The below on Facebook,
Repenting on the past mistakes,lets you remorse
Make things around you even worse
Learn from it and move obverse
For you can’t correct it with a reverse
Past few days i wondered as whether i have done a shabby job of parenting,i have grown a very weak and timid,sensitive,still dependent on amma kid.She loves home so much,for that she doesn’t cry in school but feels very unpleasant in school,not interacting much seeks approval for each item from her staff,she doesn’t even strikes back or informs her teacher if any kid strikes her(as told by her class teacher).She doesn’t talk to others much,but still she has made few friends.Upon leaving time she tells her route bus no and requests to be left there.
A big time observer who drifts into her own world most of the time.While am explaining the very interesting story of ‘When earth lost its shape’, she glances through the car window and asks me why one tree is not straight and why the branches are bent ?a line was stolen from this tree alone ? On Ammamma telling very interesting stories about kitta,she wonders if he will come to our house or will respond if he call him.
Very imagining child who struggles to fit in a classroom environment,and clearly shows no interest in writing alphabets umpteen times,instead shows big time interest in singing rhymes and colouring.

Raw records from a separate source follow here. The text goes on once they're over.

(* ===== verification/Portal.v ===== *)
(** * The portal: users and their API keys

    portal/src/lib (db.ts, session.ts, api-keys.ts) and the routes of
    portal/src/app/api/keys, the writers of app.users and app.api_keys that the
    apiserver's authentication reads.  A request is given by what Next.js and
    Better Auth make of it: the email of its session, if it has one, and the
    string member "name" of its JSON body, if it has one; [randomBytes] is the
    argument [rnd].  A rejected query is a thrown exception, which Next.js answers
    with a 500 of its own.  JavaScript's strings are taken in UTF-8. *)
From S2P Require Import Prelude GoLib Sha256 Sql Schema Store PortalSql.
Local Open Scope string_scope.

(** ** JavaScript *)

(** What String.prototype.trim removes: WhiteSpace and LineTerminator, that is
    U+0009-000D, U+0020, U+00A0, U+1680, U+2000-200A, U+2028, U+2029, U+202F,
    U+205F, U+3000 and U+FEFF. *)
Definition js_spaces : list string := Eval vm_compute in
  map bytes_str
    ([[9]; [10]; [11]; [12]; [13]; [32]; [194; 160];
      [225; 154; 128]; [226; 128; 168]; [226; 128; 169]; [226; 128; 175];
      [226; 129; 159]; [227; 128; 128]; [239; 187; 191]]%Z
     ++ map (λ k, [226; 128; 128 + Z.of_nat k]%Z) (seq 0 11)).

Definition js_trim (s : string) : string := trim_both js_spaces s.

(** [s.slice(0, units)], in UTF-16 code units: a character beyond U+FFFF, of four
    bytes, is two units, and half of one is stored as U+FFFD.  [skip] counts the
    bytes left of the current character. *)
Fixpoint js_slice (units skip : nat) (s : string) : string :=
  match s with
  | EmptyString => ""
  | String c r =>
      match skip with
      | S k => String c (js_slice units k r)
      | O =>
          let w := rune_width s in
          match units with
          | O => ""
          | S O => if (w =? 4)%nat then bytes_str [239; 191; 189]%Z
                   else String c (js_slice O (w - 1) r)
          | S (S n as m) => String c (js_slice (if (w =? 4)%nat then n else m) (w - 1) r)
          end
      end
  end.

(** String.prototype.toLowerCase, by Unicode's tables. *)
Class JsText := js_lower : string → string.

(** ** lib/api-keys.ts, pure part *)
Definition generateRawKey (rnd : list Z) : string := "sp_live_" +:+ EncodeToString rnd.
Definition hashKey (rawKey : string) : string := sha256_hex rawKey.

Definition cleanName (name : string) : string :=
  let n := js_slice 80 0 (js_trim name) in
  if String.eqb n "" then "default" else n.

Record ApiKeyRow := mkApiKeyRow {
  kr_id : string; kr_name : string; kr_created_at : Z; kr_revoked_at : option Z; kr_hashTail : string;
}.

(** [r.key_hash.slice(-4)], of hex digits *)
Definition key_row (k : KeyRow) : ApiKeyRow :=
  mkApiKeyRow (k_id k) (k_name k) (k_created_at k) (k_revoked_at k)
    (slice_from (String.length (k_key_hash k) - 4) (k_key_hash k)).

(** ** Responses *)
Inductive portal_body :=
  | PError (msg : string)
  | PKeys (keys : list ApiKeyRow)
  | PCreated (id name rawKey : string)
  | POk.

(** [None] is the body of Next.js's own error page. *)
Record portal_response := mkPortalResponse { p_status : Z; p_body : option portal_body }.

Definition unauthorized : portal_response := mkPortalResponse 401 (Some (PError "unauthorized")).
Definition thrown : portal_response := mkPortalResponse 500 None.

Section portal.
Context {PU : PgUuid} {JS : JsText} (ticks : nat → tick).

Definition upsertAppUser (email : string) : state_t World (result error string) :=
  exec ticks (λ t d, pg_upsert_user (t_uuid t) (t_now t) (js_lower (js_trim email)) d).

(** The userId of getPortalUser; [Ok None] is null. *)
Definition getPortalUser (session : option string) :
    state_t World (result error (option string)) :=
  match session with
  | None => mret (Ok None)
  | Some email =>
      if String.eqb email "" then mret (Ok None)
      else u ← upsertAppUser email; mret (map_ok Some u)
  end.

Definition createApiKey (userId name : string) (rnd : list Z) :
    state_t World (result error (string * string * string)) :=
  let rawKey := generateRawKey rnd in
  row ← exec ticks (λ t d,
    pg_insert_key (t_uuid t) (t_now t) userId (hashKey rawKey) (cleanName name) d);
  mret (map_ok (λ id, (id, rawKey, cleanName name)) row).

Definition listApiKeys (userId : string) : state_t World (result error (list ApiKeyRow)) :=
  rows ← query ticks (pg_list_keys userId); mret (map_ok (map key_row) rows).

Definition revokeApiKey (userId keyId : string) : state_t World (result error bool) :=
  n ← exec ticks (λ t d, pg_revoke_key (t_now t) keyId userId d);
  mret (map_ok (λ n, (0 <? n)%Z) n).

(** ** app/api/keys *)
Definition with_user (session : option string)
    (k : string → state_t World portal_response) : state_t World portal_response :=
  user ← getPortalUser session;
  match user with
  | Err _ => mret thrown
  | Ok None => mret unauthorized
  | Ok (Some userId) => k userId
  end.

Definition GET_keys (session : option string) : state_t World portal_response :=
  with_user session (λ userId,
    keys ← listApiKeys userId;
    mret match keys with
         | Err _ => thrown
         | Ok l => mkPortalResponse 200 (Some (PKeys l))
         end).

Definition POST_keys (session body_name : option string) (rnd : list Z) :
    state_t World portal_response :=
  with_user session (λ userId,
    created ← createApiKey userId (default "" body_name) rnd;
    mret match created with
         | Err _ => thrown
         | Ok (id, rawKey, name) => mkPortalResponse 201 (Some (PCreated id name rawKey))
         end).

Definition DELETE_key (session : option string) (id : string) : state_t World portal_response :=
  with_user session (λ userId,
    ok ← revokeApiKey userId id;
    mret match ok with
         | Err _ => thrown
         | Ok false => mkPortalResponse 404 (Some (PError "not found or already revoked"))
         | Ok true => mkPortalResponse 200 (Some POk)
         end).
End portal.

Example cleanName_ex : map cleanName ["  ci  "; ""; bytes_str [239; 187; 191; 32]%Z]
  = ["ci"; "default"; "default"].
Proof. reflexivity. Qed.

Example js_slice_ex : js_slice 2 0 (bytes_str [97; 240; 159; 152; 128]%Z)
  = bytes_str [97; 239; 191; 189]%Z.
Proof. reflexivity. Qed.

It’s dreadful for me to think i have grown a misfit in this society.
I don’t have answers at this moment,but i would want to let go by the flow.
I still remember my early school days,not LKG but UKG,i did not make big friends whole my life,let alone childhood.But i was definitely not weak like her.I don’t know appa’s history though, for now i would go by the flow,few days had been really traumatic thinking to repair the damage already done,but no more thinking about it.